> Problem description
Up to and including the line with "evaluator at [X];", copy the records below exactly from their first line.

> Input
● ● ● ●

(** C1.  On a sized network with first-derivative mode enabled and a named
    activation function on every layer after the input layer, [Predict]
    ends without a fault.  For a neuron [i] of a layer [l] after the input
    layer let [X] be its pre-activation, the bias plus the weighted sum of the
    outputs of layer [l - 1]; [act] the result of the activation-function
    evaluator at [X]; [psi_j] the weighted sum of the first derivatives of
    layer [l - 1] with respect to input [j]; and [chi] the weighted sum of
    its second derivatives with respect to [(j, k)].  These are the values
    of [ComputeX], [ComputePsi] and [ComputeChi].  In the state [net1] the
    loop over the layers ends in, every neuron of every layer after the input
    layer holds the first derivative [Phi_prime act * psi_j] and, with
    second-derivative mode also enabled, the second derivative
    [Phi_dprime act * psi_j * psi_k + Phi_prime act * chi].  In the state
    [net'] that [Predict] returns the hidden layers hold the same, and
    neuron [i] of the output layer holds these two values multiplied by
    [GetRegularizationScale (i, false)]: the output stage has rescaled them
    in place.  The source computes the first derivative as
    [psi_j * Phi_prime]; multiplication of [mlpdouble] values is taken to
    commute, as it does for floating point numbers and for the reals. *)
Theorem Predict_chain_rule net inputs :
  (∀ a b : D, a * b = b * a) →
  sized net → nInputs net ≤ length inputs →
  compute_gradient net = true → activations_assigned net →
  ∃ net1 net',
    Predict_layers net inputs = Some net1 ∧
    DeNormalizeOutputs net1 = Some net' ∧
    Predict net inputs = Some net' ∧
    (∀ l n i, 0 < l < n_hidden_layers net + 2 → GetNNeurons net l = Some n → i < n →
              chain_rule_stored net1 l i (λ v, v)) ∧
    (∀ l n i, 0 < l < n_hidden_layers net + 1 → GetNNeurons net l = Some n → i < n →
              chain_rule_stored net' l i (λ v, v)) ∧
    (∀ i, i < nOutputs net →
       ∃ scale, GetRegularizationScale net i false = Some scale ∧
                chain_rule_stored net' (outputLayer_index net) i (mlp_mul scale)).
Proof.
  intros mlp_mul_comm Hsized Hlen Hcg Hnamed.
  pose proof (sized_allocated _ Hsized) as Hal.
  destruct (Predict_layers_spec net inputs Hal Hlen Hcg Hnamed)
    as (net1 & Hrun & Hev & Hdone).
  assert (Hal1 : allocated net1) by (by eapply allocated_evolves).
  destruct (DeNormalizeOutputs_spec net1 Hal1) as (net' & Hout & Hev').
  assert (Hal' : allocated net') by (by eapply allocated_evolves).
  pose proof (n_hidden_layers_evolves _ _ _ Hev) as Hh1.
  pose proof (n_hidden_layers_evolves _ _ _ Hev') as Hh'.
  assert (Hcg1 : compute_gradient net1 = true)
    by (by rewrite (compute_gradient_evolves _ _ _ Hev)).
  assert (Hnamed1 : activations_assigned net1)
    by (by eapply activations_assigned_evolves).
  assert (Hstores : ∀ lp n i, S lp < n_hidden_layers net + 2 →
            GetNNeurons net (S lp) = Some n → i < n → stores_chain_rule net1 (S lp) i).
  { intros lp n i Hl Hn Hi.
    rewrite <-(evolves_neurons _ _ _ (S lp) Hev) in Hn.
    destruct (al_neurons _ Hal1 lp) as [m Hm]; [lia|].
    eapply neuron_done_stores; try done; [lia|].
    eapply Hdone; [lia|done..]. }
  exists net1, net'. split_and!; [done..|unfold Predict; by rewrite Hrun| | |].
  - intros [|lp] n i Hl Hn Hi; [lia|].
    apply stores_chain_rule_sums. eapply Hstores; [lia|done..].
  - intros [|lp] n i Hl Hn Hi; [lia|]. apply stores_chain_rule_sums.
    rewrite <-(evolves_neurons _ _ _ (S lp) Hev) in Hn.
    destruct (al_neurons _ Hal' lp) as [m Hm]; [lia|].
    eapply neuron_done_stores; try done;
      [lia|by rewrite (evolves_neurons _ _ _ _ Hev')|].
    eapply neuron_done_evolves; [exact Hev'| | |done|done|eapply Hdone; [lia|done..]].
    + intros c Hc i' j' k'. unfold outputLayer_index.
      split; intros ->; simpl in Hc; lia.
    + intros c Hc%cell_neuron_layer i' j' k'. unfold outputLayer_index.
      split; intros ->; simpl in Hc; lia.
  - intros i Hi.
    assert (Hidx : outputLayer_index net1 = S (n_hidden_layers net))
      by (unfold outputLayer_index; lia).
    assert (Hidx0 : outputLayer_index net = S (n_hidden_layers net))
      by (unfold outputLayer_index; lia).
    destruct (DeNormalizeOutputs_values _ _ Hout i)
      as (y & scale & Y & _ & Hscale & _ & _ & Hfirst);
      [by rewrite (evolves_nOutputs _ _ _ Hev)|].
    exists scale. split; [by rewrite <-(GetRegularizationScale_evolves _ _ _ _ _ Hev)|].
    rewrite Hidx0. unfold nOutputs in Hi. rewrite Hidx0 in Hi.
    destruct (GetNNeurons net (S (n_hidden_layers net))) as [n|] eqn:Hn;
      simpl in Hi; [|lia].
    eapply stores_chain_rule_rescaled; [exact Hev'|done..| |by apply Hfirst].
    eapply Hstores; [lia|done..].
Qed.
End ChainRuleStored.

(** The small network with linear activations, first-derivative mode and
    the inputs [1, 1].  Output [y] has the normalisation pair [(1, 3)], so
    its scale under min-max is [2].  In the state [Predict] returns, output
    neuron 0 has pre-activation [4], activation slope [1] and [psi_0 = 1],
    and its stored derivative with respect to input 0 is [2], not
    [Phi_prime * psi_0 = 1]: the output stage has multiplied it by the
    scale. *)
Lemma Predict_output_layer_rescaled :
  let net := Example.network true false ACT.LINEAR MINMAX MINMAX in
  ∃ net' act,
    Predict net [1; 1]%R = Some net' ∧
    ComputeX net' 2 0 = Some 4%R ∧ ActivationFunction net' 2 4%R = Some act ∧
    Phi_prime act = 1%R ∧ ComputePsi net' 2 0 0 = Some 1%R ∧
    net_GetdYdX net' 2 0 0 = Some 2%R ∧
    ¬ chain_rule_stored net' 2 0 (λ v, v).
Proof.
  eexists _, _.
  split; [lazy -[Rplus Rmult Rminus Rdiv Rinv Ropp IZR Q2R]; reflexivity|].
  split_and!.
  - lazy -[Rplus Rmult Rminus Rdiv Rinv Ropp IZR Q2R]. f_equal. lra.
  - reflexivity.
  - lazy -[Rplus Rmult Rminus Rdiv Rinv Ropp IZR Q2R]. apply RMicromega.Q2R_1.
  - lazy -[Rplus Rmult Rminus Rdiv Rinv Ropp IZR Q2R]. f_equal.
    rewrite RMicromega.Q2R_0, RMicromega.Q2R_1. lra.
  - lazy -[Rplus Rmult Rminus Rdiv Rinv Ropp IZR Q2R]. f_equal.
    rewrite RMicromega.Q2R_0, RMicromega.Q2R_1. lra.
  - intros (X & act & _ & _ & Hact & Hall).
    destruct (Hall 0) as (psi_j & Hpsi & _ & Hread & _);
      [unfold nInputs; simpl; lia|].
    lazy -[Rplus Rmult Rminus Rdiv Rinv Ropp IZR Q2R] in Hact, Hpsi, Hread.
    injection Hact as <-. injection Hpsi as <-. injection Hread as Hread.
    lazy -[Rplus Rmult Rminus Rdiv Rinv Ropp IZR Q2R] in Hread.
    rewrite RMicromega.Q2R_0, RMicromega.Q2R_1 in Hread. lra.
Qed.

Lemma Predict_chain_rule_witness :
  let net := Example.network true true ACT.TANH MINMAX MINMAX in
  (∀ a b : R, mlp_mul a b = mlp_mul b a) ∧
  sized net ∧ nInputs net ≤ length [1; 1]%R ∧
  compute_gradient net = true ∧ activations_assigned net ∧
  ∃ net1 net', Predict_layers net [1; 1]%R = Some net1 ∧
               Predict net [1; 1]%R = Some net' ∧
               chain_rule_stored net1 2 0 (λ v, v) ∧
               chain_rule_stored net' 1 2 (λ v, v) ∧
               ∃ scale, GetRegularizationScale net 0 false = Some scale ∧
                        chain_rule_stored net' 2 0 (mlp_mul scale).
Proof.
  assert (Hlen : 2 ≤ 2) by lia.
  assert (Hcomm : ∀ a b : R, mlp_mul a b = mlp_mul b a)
    by (simpl; exact Rmult_comm).
  split_and!; [exact Hcomm|apply network_sized|exact Hlen|reflexivity
              |apply network_activations_assigned|].
  destruct (Predict_chain_rule
              (Example.network true true ACT.TANH MINMAX MINMAX) [1; 1]%R
              Hcomm (network_sized _ _ _ _ _) Hlen eq_refl
              (network_activations_assigned _ _ _ _))
    as (net1 & net' & Hrun & _ & Hall & Hloop & Hhidden & Houtput).
  assert (H02 : 0 < 2) by lia. assert (H01 : 0 < 1) by lia.
  assert (H12 : 1 < 2) by lia. assert (H23 : 2 < 3) by lia.
  exists net1, net'. split_and!; [exact Hrun|exact Hall| | |].
  - exact (Hloop 2 2 0 (conj H02 H23) eq_refl H02).
  - exact (Hhidden 1 3 2 (conj H01 H12) eq_refl H23).
  - exact (Houtput 0 H02).
Defined.

(** ** The prediction as a whole *)

Section PredictValues.
Context {D : Type} `{MlpDouble D}.
Implicit Types (net : CNeuralNetwork D) (inputs : list D).
Local Open Scope mlp_scope.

● ● ● ●

> Answer space
(** C1.  On a sized network with first-derivative mode enabled and a named
    activation function on every layer after the input layer, [Predict]
    ends without a fault.  For a neuron [i] of a layer [l] after the input
    layer let [X] be its pre-activation, the bias plus the weighted sum of the
    outputs of layer [l - 1]; [act] the result of the activation-function
    evaluator at [X]; [psi_j] the weighted sum of the first derivatives of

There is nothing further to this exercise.